Warning notice handed to '˜suspected illegal school' in Luton
An unregistered school in Luton that is suspected of being run illegally has been handed a warning notice and may be prosecuted.
In a letter to Education Secretary Nicky Morgan, Ofsted chief inspector Sir Michael Wilshaw revealed that the schools watchdog has issued seven warning notices to ‘suspected illegal schools’ in Luton, London, Wolverhampton, Stoke-on-Trent and Birmingham.
Inspections uncovered “serious fire hazards, including obstructed exits and inaccessible fire escapes”, as well as schools with unsafe and unhygienic premises.
One case involved the discovery of “chemicals and chemistry equipment in an unlocked food cupboard in a room where children ate their lunch”, Sir Michael said.
Ofsted has told us that it cannot disclose any information about the school under investigation in Luton, due to the potential for prosecutions.
Inspectors have already interviewed several people under caution over suspected offences.
Sir Michael told Ms Morgan that inspectors had been left ‘deeply alarmed’ by what they found.

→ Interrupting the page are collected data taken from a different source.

(** A missing entry of the table of levels counts as zero. *)
Definition level_rank (l : string) : Z :=
  if String.eqb l CrossTenantLevelNone then 0
  else if String.eqb l CrossTenantLevelRead then 1
  else if String.eqb l CrossTenantLevelWrite then 2
  else if String.eqb l CrossTenantLevelFull then 3
  else if String.eqb l CrossTenantLevelDelegate then 4
  else 0.

Definition isAccessLevelSufficient (maxLevel requestedLevel : string) : bool := level_rank requestedLevel <=? level_rank maxLevel.

(** A missing key of a Go map of strings reads as the empty string. *)
Definition context_value (ctx : gmap string string) (key : string) : string := default "" (ctx !! key).

Definition is_empty {A} (l : list A) : bool := match l with [] => true | _ => false end.

Definition source_check (rule : NetworkRule) (sourceIP : string) : result unit :=
  if String.eqb sourceIP "" then Ok tt
  else if is_empty (nr_AllowedIPRanges rule) then
    if existsb (isIPInRange sourceIP) (nr_ProhibitedIPRanges rule)
    then Err ("source IP " +:+ sourceIP +:+ " is in prohibited range") else Ok tt
  else if existsb (isIPInRange sourceIP) (nr_AllowedIPRanges rule) then Ok tt
  else Err ("source IP " +:+ sourceIP +:+ " is not in allowed ranges").

Definition agent_check (rule : NetworkRule) (userAgent : string) : result unit :=
  if String.eqb userAgent "" then Ok tt
  else match List.find (GoStrings.Contains userAgent) (nr_ProhibitedUserAgents rule) with
       | Some prohibited => Err ("user agent contains prohibited pattern: " +:+ prohibited)
       | None =>
           if is_empty (nr_AllowedUserAgents rule) || existsb (GoStrings.Contains userAgent) (nr_AllowedUserAgents rule)
           then Ok tt else Err "user agent does not match allowed patterns"
       end.

Definition validateNetworkRestrictions (rule : NetworkRule) (ctx : gmap string string) : result unit :=
  match source_check rule (context_value ctx "source_ip") with
  | Err msg => Err msg
  | Ok _ => agent_check rule (context_value ctx "user_agent")
  end.

Definition validateResourceRestrictions (rule : ResourceRule) (resourceID : string) : result unit :=
  if existsb (GoStrings.HasPrefix resourceID) (rr_RestrictedResources rule)
  then Err ("access to resource " +:+ resourceID +:+ " is restricted") else Ok tt.

Definition getDefaultIsolationRule (now : Z) (tenantID : string) : IsolationRule :=
  mkIsolation tenantID
    (mkResidency ["*"] [] true "standard")
    (mkNetwork false [] [] true [] [])
    (mkResource true false [] 0 false)
    (mkCrossTenant false [] [] ∅ true "")
    "basic" now now.

(** ** Operations *)

(** [found] is the answer of the tenant manager for the rule's tenant, and [logged]
    that of the audit log, which is asked once the rule is in force. *)
Definition CreateIsolationRule (now : Z) (found : tres TenantData) (logged : result unit) (rule : IsolationRule) (R : Rules)
    : result unit * Rules :=
  match found with
  | TErr _ => (Err "tenant not found", R)
  | TOk _ =>
      match validateIsolationRule rule with
      | Err msg => (Err ("invalid isolation rule: " +:+ msg), R)
      | Ok _ =>
          let rule := mkIsolation (ir_TenantID rule) (ir_DataResidency rule) (ir_NetworkIsolation rule)
                        (ir_ResourceIsolation rule) (ir_CrossTenantAccess rule) (ir_ComplianceLevel rule) now now in
          (logged, <[ir_TenantID rule := rule]> R)
      end
  end.

Definition UpdateIsolationRule (now : Z) (logged : result unit) (tenantID : string) (updates : IsolationRule) (R : Rules)
    : result unit * Rules :=
  match R !! tenantID with
  | None => (Err ("isolation rule not found for tenant " +:+ tenantID), R)
  | Some existing =>
      match validateIsolationRule updates with
      | Err msg => (Err ("invalid isolation rule updates: " +:+ msg), R)
      | Ok _ =>
          (logged, <[tenantID := mkIsolation tenantID (ir_DataResidency updates) (ir_NetworkIsolation updates)
             (ir_ResourceIsolation updates) (ir_CrossTenantAccess updates) (ir_ComplianceLevel updates)
             (ir_CreatedAt existing) now]> R)
      end
  end.

Definition GetIsolationRule (now : Z) (tenantID : string) (R : Rules) : IsolationRule :=
  default (getDefaultIsolationRule now tenantID) (R !! tenantID).

(** The checks on a caller of another tenant; [Some] is the reason of a refusal. *)
Definition cross_check (rule : CrossTenantRule) (subjectTenant level : string) : option string :=
  if negb (ct_AllowCrossTenantAccess rule) then Some "Cross-tenant access is prohibited by tenant policy"
  else
    let allowed := existsb (String.eqb subjectTenant) (ct_AllowedTenants rule) in
    if existsb (String.eqb subjectTenant) (ct_ProhibitedTenants rule) then Some "Subject tenant is explicitly prohibited"
    else if negb allowed then Some "Subject tenant is not in allowed list"
    else
      let maxLevel := context_value (ct_AccessLevels rule) subjectTenant in
      if isAccessLevelSufficient maxLevel level then None
      else Some ("Insufficient access level: max " +:+ maxLevel +:+ ", requested " +:+ level).

Definition ValidateTenantAccess (now : Z) (request : TenantAccessRequest) (R : Rules) : TenantAccessResponse :=
  let rule := GetIsolationRule now (ar_TargetTenantID request) R in
  let respond granted reason effective :=
    mkAccessResponse granted (ar_TargetTenantID request) (ar_SubjectID request) (ar_ResourceID request)
      (ar_AccessLevel request) reason effective in
  let cross :=
    if String.eqb (ar_SubjectTenantID request) (ar_TargetTenantID request) then None
    else cross_check (ir_CrossTenantAccess rule) (ar_SubjectTenantID request) (ar_AccessLevel request) in
  match cross with
  | Some reason => respond false reason None
  | None =>
      match validateNetworkRestrictions (ir_NetworkIsolation rule) (ar_Context request) with
      | Err msg => respond false ("Network validation failed: " +:+ msg) None
      | Ok _ =>
          match validateResourceRestrictions (ir_ResourceIsolation rule) (ar_ResourceID request) with
          | Err msg => respond false ("Resource validation failed: " +:+ msg) None
          | Ok _ => respond true "Access granted - all isolation rules satisfied" (Some rule)
          end
      end
  end.

(** The branches for secrets and for other resources come to the same. *)
Definition ValidateTenantResourceAccess (now : Z) (tenantID resourceType permission : string) (R : Rules) : bool :=
  let rule := ir_ResourceIsolation (GetIsolationRule now tenantID R) in
  if String.eqb resourceType "secrets" then
    if existsb (fun restricted => String.eqb restricted resourceType) (rr_RestrictedResources rule) then false
    else if rr_IsolatedStorage rule then true
    else if rr_AllowResourceSharing rule then true
    else true
  else if existsb (fun restricted => String.eqb restricted resourceType) (rr_RestrictedResources rule) then false
  else true.

(** ** Stored rules *)

(** What the checks let in: a rule is kept under its tenant, with levels the engine
    knows. *)
Definition rule_ok (tenantID : string) (rule : IsolationRule) : Prop :=
  ir_TenantID rule = tenantID ∧ tenantID ≠ "" ∧ valid_compliance (ir_ComplianceLevel rule) = true ∧
  (dr_RequireEncryption (ir_DataResidency rule) = true → valid_encryption (dr_EncryptionLevel (ir_DataResidency rule)) = true).

Definition rules_ok (R : Rules) : Prop := ∀ t rule, R !! t = Some rule → rule_ok t rule.

Inductive rules_step : Rules → Rules → Prop :=
| step_create now found logged rule R : rules_step R (CreateIsolationRule now found logged rule R).2
| step_update now logged t updates R : rules_step R (UpdateIsolationRule now logged t updates R).2.

Lemma validateIsolationRule_ok rule :
  validateIsolationRule rule = Ok tt ↔ rule_ok (ir_TenantID rule) rule.
Proof.
  unfold validateIsolationRule, rule_ok. destruct (String.eqb_spec (ir_TenantID rule) "") as [->|Hne]; [naive_solver|].
  destruct (dr_RequireEncryption _); destruct (valid_encryption _); destruct (valid_compliance _); naive_solver.
Qed.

He said: “The evidence that they have gathered so far during this short period firmly reinforces my belief that there are many more children hidden away from the view of the authorities in unregistered schools across the country than previously thought.”
Sir Michael added that those operating unregistered schools are “on the cusp of the law”.
He wrote: “Many are charging parents thousands of pounds to send their children to these unregistered schools.
“In doing so, many are providing a sub-standard education, placing children at risk and undermining the government’s efforts to ensure that all schools are promoting British values, including tolerance and respect for others.”
Ofsted’s findings came after Ms Morgan asked Sir Michael Wilshaw to set up a taskforce to investigate suspected illegal schools in December.
The Department for Education said that it has supported the investigation by giving Ofsted new resources and preparing case files for the Crown Prosecution Service.
A spokesperson told the Luton News: “We have consulted on new measures to protect children in out of schools settings offering intensive education. We received a large number of responses, which we are now considering, and will make a further announcement in due course.
“Parents may choose to home school their children and many do a good job, but that education must be of a suitable quality.
“We are taking steps to ensure the system is as robust as it can be when it comes to protecting young people, while at the same time safeguarding the rights of parents to determine how and where to educate their children.”